We have quite a backlog of reviews so to clear the backlog and keep us on track for our regular posts, we’ve decided to do a few mini reviews to share our abbreviated thoughts on some of the books we read last year. Here is our first installment focused on 1001 books. Our next series of mini reviews will be for non-list books. Let us know if any strike your fancy.

783505Embers by Sandor Marai.
Reviewed by Book Worm: 4 stars
This is a classic of modern European literature that begins 41 years after a significant event causes an estrangement in the lives of two men who used to be the closest of friends. The narrative is told nearly entirely in the form of an almost monologue from “The General” who has waited 41 years to ask his friend Konrad for the answer to a question that has troubled him for all that time. As The General reveals his story, we learn what happened on that fateful day 41 years ago, the events that lead up to it, and what has happened in the intervening years.

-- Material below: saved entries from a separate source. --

(** What the environment decides: the orders in which maps are ranged over and
    the answers of the database. *)
Record environment := MkEnv {
  dirty_order : gmap string nat -> list (string * nat);
  type_order : gmap string (list nat) -> list (string * list nat);
  entity_order : gmap string EntityData -> list (string * EntityData);
  field_order : EntityData -> list (string * value);
  exec : stmt -> exec_answer;
  query : string -> list string -> query_answer
}.

Record env_ok (e : environment) : Prop := {
  eo_dirty m : map_order m (dirty_order e m);
  eo_type m : map_order m (type_order e m);
  eo_entity m : map_order m (entity_order e m);
  eo_field m : map_order m (field_order e m)
}.

(** [ExecAsync], then the wait for its callback. *)
Definition execute (e : environment) (s : stmt) : outcome SyncError unit :=
  match exec e s with
  | ExecRefused => Fail ErrSubmit
  | ExecFailed => Fail ErrExec
  | ExecDone => Ret tt
  end.

(** The fields of an update, without the ID. *)
Definition update_of (e : environment) (entityType id : string) (data : EntityData) : stmt :=
  Update entityType id (filter (fun f => f.1 <> "id"%string) (field_order e data)).

(** The statements given to the database, the last of which may have failed. *)
Fixpoint flush_list (e : environment) (entityType : string) (l : list (string * EntityData)) :
    list stmt * outcome SyncError unit :=
  match l with
  | [] => ([], Ret tt)
  | (id, data) :: l =>
      let s := update_of e entityType id data in
      match execute e s with
      | Ret _ => let '(ss, o) := flush_list e entityType l in (s :: ss, o)
      | Fail err => ([s], Fail err)
      | Panic => ([s], Panic)
      end
  end.

Definition flushEntities (e : environment) (entityType : string) (entities : gmap string EntityData) :
    list stmt * outcome SyncError unit :=
  flush_list e entityType (entity_order e entities).

Definition executeDelete (e : environment) (entityType entityID : string) : list stmt * outcome SyncError unit :=
  ([DeleteOne entityType entityID], execute e (DeleteOne entityType entityID)).

Definition executeDeleteMulti (e : environment) (entityType : string) (entityIDs : list string) :
    list stmt * outcome SyncError unit :=
  if decide (length entityIDs = 0%nat) then ([], Ret tt)
  else ([DeleteMany entityType entityIDs], execute e (DeleteMany entityType entityIDs)).

Definition flushEntry (e : environment) (entry : DirtyEntry) : list stmt * outcome SyncError unit :=
  match Data entry with
  | None => executeDelete e (EntityType entry) (EntityID entry)
  | Some data => flushEntities e (EntityType entry) {[ EntityID entry := data ]}
  end.

(** ** Flushing *)

Definition entry_at (cs : cacheSync) (p : nat) : DirtyEntry :=
  default (MkDirtyEntry "" "" None 0 DirtyStatusFlushing 0 []) (objects cs !! p).

Definition set_status (entry : DirtyEntry) (s : DirtyStatus) : DirtyEntry :=
  MkDirtyEntry (EntityType entry) (EntityID entry) (Data entry) (ModifiedAt entry) s (Version entry) (Tags entry).

Definition is_new (cs : cacheSync) (p : nat) : bool := bool_decide (Status (entry_at cs p) = DirtyStatusNew).

(** The entries to flush become pending. *)
Fixpoint collect (cs : cacheSync) (order : list (string * nat)) : cacheSync * list nat :=
  match order with
  | [] => (cs, [])
  | (_, p) :: rest =>
      if is_new cs p then
        let cs := {| objects := <[p := set_status (entry_at cs p) DirtyStatusPending]> (objects cs);
                     dirtyEntries := dirtyEntries cs; stats := stats cs; isClosed := isClosed cs |} in
        let '(cs, l) := collect cs rest in (cs, p :: l)
      else collect cs rest
  end.

(** [entriesByType[entry.EntityType] = append(...)] for every entry. *)
Definition group (cs : cacheSync) (l : list nat) : gmap string (list nat) :=
  fold_left (fun m p => <[EntityType (entry_at cs p) := default [] (m !! EntityType (entry_at cs p)) ++ [p]]> m) l ∅.

(** [entries[start:end]] *)
Definition slice_of (entries : list nat) (start end_ : Z) : outcome SyncError (list nat) :=
  panic_unless ((0 <=? start) && (start <=? end_) && (end_ <=? Z.of_nat (length entries)));;
  Ret (sub (Z.to_nat start) (Z.to_nat (end_ - start)) entries).

(** The loop over [i] from [i] to [batchCount]; [n] turns are left. *)
Fixpoint batch_loop (size : Z) (entries : list nat) (i : Z) (n : nat) : outcome SyncError (list (list nat)) :=
  match n with
  | O => Ret []
  | S n =>
      let start := int64 (i * size) in
      let end_ := int64 (start + size) in
      let end_ := if end_ >? Z.of_nat (length entries) then Z.of_nat (length entries) else end_ in
      batch ← slice_of entries start end_;
      rest ← batch_loop size entries (i + 1) n;
      Ret (batch :: rest)
  end.

(** Dividing by a batch size of zero panics. *)
Definition batches (size : Z) (entries : list nat) : outcome SyncError (list (list nat)) :=
  panic_unless (negb (size =? 0));;
  let batchCount := Z.quot (int64 (Z.of_nat (length entries) + size - 1)) size in
  batch_loop size entries 0 (Z.to_nat batchCount).

(** [updateData] and [deleteIDs] of a batch. *)
Definition batch_updates (cs : cacheSync) (l : list nat) : gmap string EntityData :=
  fold_left (fun m p => match Data (entry_at cs p) with
                        | Some d => <[EntityID (entry_at cs p) := d]> m
                        | None => m
                        end) l ∅.

Fixpoint batch_deletes (cs : cacheSync) (l : list nat) : list string :=
  match l with
  | [] => []
  | p :: l => match Data (entry_at cs p) with
              | Some _ => batch_deletes cs l
              | None => EntityID (entry_at cs p) :: batch_deletes cs l
              end
  end.

(** The statements of a batch, up to the first that fails. *)
Definition batch_exec (e : environment) (cs : cacheSync) (entityType : string) (l : list nat) :
    list stmt * outcome SyncError unit :=
  let updates := batch_updates cs l in
  let deletes := batch_deletes cs l in
  let '(ss, o) := if decide (size updates = 0%nat) then ([], Ret tt) else flushEntities e entityType updates in
  match o with
  | Ret _ =>
      if decide (length deletes = 0%nat) then (ss, Ret tt)
      else let '(ss', o) := executeDeleteMulti e entityType deletes in (ss ++ ss', o)
  | _ => (ss, o)
  end.

(** The keys of the entries leave the table. *)
Definition batch_clear (cs : cacheSync) (l : list nat) : cacheSync :=
  set_dirty cs (fold_left (fun m p => delete (formatDirtyKey (EntityType (entry_at cs p)) (EntityID (entry_at cs p))) m)
                  l (dirtyEntries cs)).

Definition flushBatch (e : environment) (cs : cacheSync) (entityType : string) (l : list nat) :
    cacheSync * list stmt * outcome SyncError unit :=
  if decide (length l = 0%nat) then (cs, [], Ret tt)
  else
    let '(ss, o) := batch_exec e cs entityType l in
    match o with
    | Ret _ => (batch_clear cs l, ss, Ret tt)
    | _ => (cs, ss, o)
    end.

(** The batches of one type; an error is kept and the next batch follows. *)
Fixpoint flush_batches (e : environment) (cs : cacheSync) (entityType : string) (bs : list (list nat)) :
    cacheSync * list stmt * list SyncError * bool :=
  match bs with
  | [] => (cs, [], [], false)
  | b :: bs =>
      match flushBatch e cs entityType b with
      | (cs, ss, Panic) => (cs, ss, [], true)
      | (cs, ss, o) =>
          let errs := match o with Fail err => [err] | _ => [] end in
          let '(cs, ss', errs', p) := flush_batches e cs entityType bs in (cs, ss ++ ss', errs ++ errs', p)
      end
  end.

(** The types of the entries; the last component tells whether the loop panicked. *)
Fixpoint flush_types (e : environment) (size : Z) (cs : cacheSync) (groups : list (string * list nat)) :
    cacheSync * list stmt * list SyncError * bool :=
  match groups with
  | [] => (cs, [], [], false)
  | (t, entries) :: rest =>
      match batches size entries with
      | Ret bs =>
          match flush_batches e cs t bs with
          | (cs, ss, errs, true) => (cs, ss, errs, true)
          | (cs, ss, errs, false) =>
              let '(cs, ss', errs', p) := flush_types e size cs rest in (cs, ss ++ ss', errs ++ errs', p)
          end
      | _ => (cs, [], [], true)
      end
  end.

Section flushing.
Context (config : CacheSyncConfig) (e : environment).

Definition Flush (cs : cacheSync) : cacheSync * list stmt * outcome SyncError unit :=
  let '(cs, entriesToFlush) := collect cs (dirty_order e (dirtyEntries cs)) in
  if decide (length entriesToFlush = 0%nat) then (cs, [], Ret tt)
  else
    let '(cs, ss, errs, panicked) := flush_types e (BatchSize config) cs (type_order e (group cs entriesToFlush)) in
    if panicked then (cs, ss, Panic)
    else
      let s := stats cs in
      let cs := set_sync_stats cs (MkSyncStats (CacheHits s) (CacheMisses s) (FlushCount s + 1)
                  (FlushedEntries s + Z.of_nat (length entriesToFlush))) in
      (cs, ss, match errs with err :: _ => Fail err | [] => Ret tt end).

(** The error of the last flush is only logged. *)
Definition Close (cs : cacheSync) : cacheSync * list stmt * outcome SyncError unit :=
  if isClosed cs then (cs, [], Ret tt)
  else
    let cs := {| objects := objects cs; dirtyEntries := dirtyEntries cs; stats := stats cs; isClosed := true |} in
    match Flush cs with
    | (cs, ss, Panic) => (cs, ss, Panic)
    | (cs, ss, _) => (cs, ss, Ret tt)
    end.

(** ** Writes *)

Section operations.
Context {C : Type} `{Cache C EntityData}.

(** The cache, the state, the statements executed, whether a flush was started,
    and the result. *)
Definition write_result : Type := C * cacheSync * list stmt * bool * outcome SyncError unit.

Definition too_dirty (cs : cacheSync) : bool := Z.of_nat (size (dirtyEntries cs)) >=? MaxDirtySize config.

Definition Set_ (now : Z) (c : C) (cs : cacheSync) (entityType entityID : string) (data : EntityData)
    (opts : option WriteOptions) : write_result :=
  let opts := default no_options opts in
  let entry := MkDirtyEntry entityType entityID (Some data) now DirtyStatusNew (opt_Version opts) (opt_Tags opts) in
  match cache_Set c (formatCacheKey entityType entityID) data with
  | (c, false) => (c, cs, [], false, Fail ErrCacheWrite)
  | (c, true) =>
      if Immediate opts then let '(ss, o) := flushEntry e entry in (c, cs, ss, false, o)
      else let cs := put_dirty cs entry in (c, cs, [], too_dirty cs, Ret tt)
  end.

Definition put_entities (now : Z) (cs : cacheSync) (entityType : string) (opts : WriteOptions)
    (l : list (string * EntityData)) : cacheSync :=
  fold_left (fun cs x => put_dirty cs
    (MkDirtyEntry entityType x.1 (Some x.2) now DirtyStatusNew (opt_Version opts) (opt_Tags opts))) l cs.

Embers is a slow-paced story and the clues are all there for the reader to understand what has actually happened. It is a book about relationships (specifically male friendship) and understanding yourself. I really enjoyed this book but if you asked me to define why I would not be able to tell you, I would have to say read this for yourself and see if you can find the same magic.

Verdict: Read it!

79930That They May Face the Rising Sun by John McGahern
Reviewed by Book Worm
McGahern is considered to be one of the best contemporary Irish writers. In this novel he tells the story of the people living in a contemporary Irish village that is trapped between modern changes and old traditions.

There are slow-paced novels and then there are novels like this that are so slow paced you feel you are going backwards. You might have guessed I was not a huge fan of this slow writing style. It did have one benefit however and that was as soon as I read a sentence containing the name “Jamesie”, my eyes started to feel heavy and my head lolled forwards. I have not slept so well in ages.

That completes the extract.